Cela fait une décennie que Gore Verbinski n’a pas réalisé un film (à savoir, ses ratés au box-office sont devenus un film culte “A Cure for Wellness”), mais le conteur derrière la version américaine de “The Ring” et les seuls bons films “Pirates des Caraïbes” à ce jour est enfin de retour, et il a un problème à régler avec vous, moi et tous ceux que nous connaissons. Vous avez peut-être déjà entendu parler Verbinski fustigeant les terribles CGI modernesmais sa nouvelle comédie de science-fiction, “Good Luck, Have Fun, Don’t Die”, fixe clairement ses objectifs sur l’assaut de l’IA générative qui a assailli le monde ces derniers temps, ainsi que sur la façon dont nous en avons tous été complices. Et tu sais quoi ? Nous méritons probablement qu’on nous crie dessus un peu.
Il n’est peut-être pas surprenant que le public ne se soit pas précipité dans les salles pour découvrir la chape cinématographique de Verbinski, mais c’est leur perte. Regarder “Good Luck, Have Fun, Don’t Die” est aussi amusant qu’on peut en avoir en rageant contre la machine en 2026et c’est en grande partie grâce à Sam Rockwell, qui incarne un homme anonyme du futur qui se présente un soir dans un restaurant Norms dans l’actuel Los Angeles dans l’espoir de rassembler le groupe exact de personnes dont il a besoin pour empêcher une apocalypse de l’IA. On dirait qu’il est sorti d’un film de Terry Gilliam, Rockwell est ici à son plus gonzo, et le film qui l’entoure correspond largement à son énergie Looney Tunes. Qu’est-ce qu’il ne faut pas aimer ?

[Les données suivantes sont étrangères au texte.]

(* ===== verification/Sim8xx.v ===== *)
(** * The SIM8xx modem: [source/sim8xx/sim8xx.c] and [sim8xxReaderThread.c]

    A command is written to the serial line by the thread that executes it, which then
    sleeps on [writer]; the reader thread collects the bytes that come back in [rxbuf]
    until they end with a status line, wakes the writer and sleeps on [reader] until the
    response has been copied.  The semaphore [sync] keeps 250 ms between commands. *)

From S2P Require Import Prelude CLib Chprintf Prog ThreadQueue Kernel ChVt ChSchd ChSem.
From S2P Require Import ChThreads ChEvents ChMtx AppState.

Module Sim8xx.
Import ChVt ChThreads ChSem ChEvents ChMtx.
#[local] Abbreviation take := firstn.

(** ** The status of a response *)

(** [for (crlf = needle = data; crlf; crlf = strstr(needle, "\r\n")) needle = crlf + 2;]
    with [crlf] not null. *)
Fixpoint last_line (fuel : nat) (data : list ascii) (crlf : nat) : option nat :=
  match fuel with
  | O => None
  | S fuel =>
      let needle := (crlf + 2)%nat in
      r ← strstr data needle (String CR (String LF EmptyString));
      match r with
      | Some crlf => last_line fuel data crlf
      | None => Some needle
      end
  end.

(** The chain of [strcmp]. *)
Fixpoint match_status (data : list ascii) (needle : nat)
    (table : list (string * Sim8xxCommandStatus_t)) : option Sim8xxCommandStatus_t :=
  match table with
  | [] => Some SIM8XX_INVALID_STATUS
  | (text, st) :: table =>
      b ← streq data needle text;
      if (b : bool) then Some st else match_status data needle table
  end.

Naturellement, ceux qui ont raté “Good Luck, Have Fun, Don’t Die” sur grand écran peuvent rectifier cela en le retrouvant lorsqu’il sera disponible en numérique à partir du 10 mars 2026. Pendant ce temps, les amateurs de médias physiques n’auront qu’à attendre encore un mois pour que le film sorte en 4K Ultra HD, Blu-ray et DVD à partir du mardi 21 avril.
Good Luck, Have Fun, Don’t Die revient à la maison pour annuler l’apocalypse de l’IA
“Bonne chance, amusez-vous, ne meurs pas” se joue souvent comme un film d’anthologie Gen-X “Twilight Zone” grâce à ses vignettes de flashback et ses attaques satiriques brutales sur la façon dont notre dystopie actuelle a normalisé des événements qui devraient faire trembler la terre comme les fusillades dans les écoles, tout en permettant notre dépendance excessive à l’égard de nos smartphones. Mais encore une fois, peut-être que nous pourrions tous faire preuve de ce genre de franchise en ce moment, surtout quand il est présenté avec l’attitude punk étrange qu’il a ici.
Le scénario de Matthew Robinson, comme avec son scénario pour “Amour et Monstres” (le grand film romantique dirigé par Dylan O’Brien tragiquement enterré par COVID-19), joue de la même manière comme si quelqu’un avait jeté plusieurs films de genre classiques dans un mélangeur, mais c’est le même élément humain qui sépare les slops de l’IA du véritable art comme celui-ci. Ses défauts mis à part, le film de Verbinski témoigne de son intérêt pour la manière dont les médias peuvent directement causer du tort (voir : “The Ring”), comment ceux qui sont au pouvoir prospèrent grâce à la conformité des masses (voir : sa trilogie “Pirates des Caraïbes”) et comment l’héroïsme réel n’est jamais aussi net qu’Hollywood aime le prétendre (voir : ce que Verbinski essayait de faire avec son “Lone Ranger”). Et cela, ainsi que l’utilisation habile par Verbinski de l’éclairage et du cadrage pour garantir que le CGI de son film est de premier ordre malgré un modeste budget de 20 millions de dollars, fait toute la différence dans le monde (de peur que quiconque n’accuse le réalisateur de ne pas mettre son argent là où il le dit).
Si vous avez besoin d’encore plus de conviction, sachez que le package média domestique de “Good Luck, Have Fun, Don’t Die” comprendra également “un aperçu des coulisses des visuels loufoques, des rythmes sombres et comiques et du casting hilarant” qui vous permettra de “découvrir des détails cachés”. En attendant, bonne chance, amusez-vous et ne mourez pas vous-même.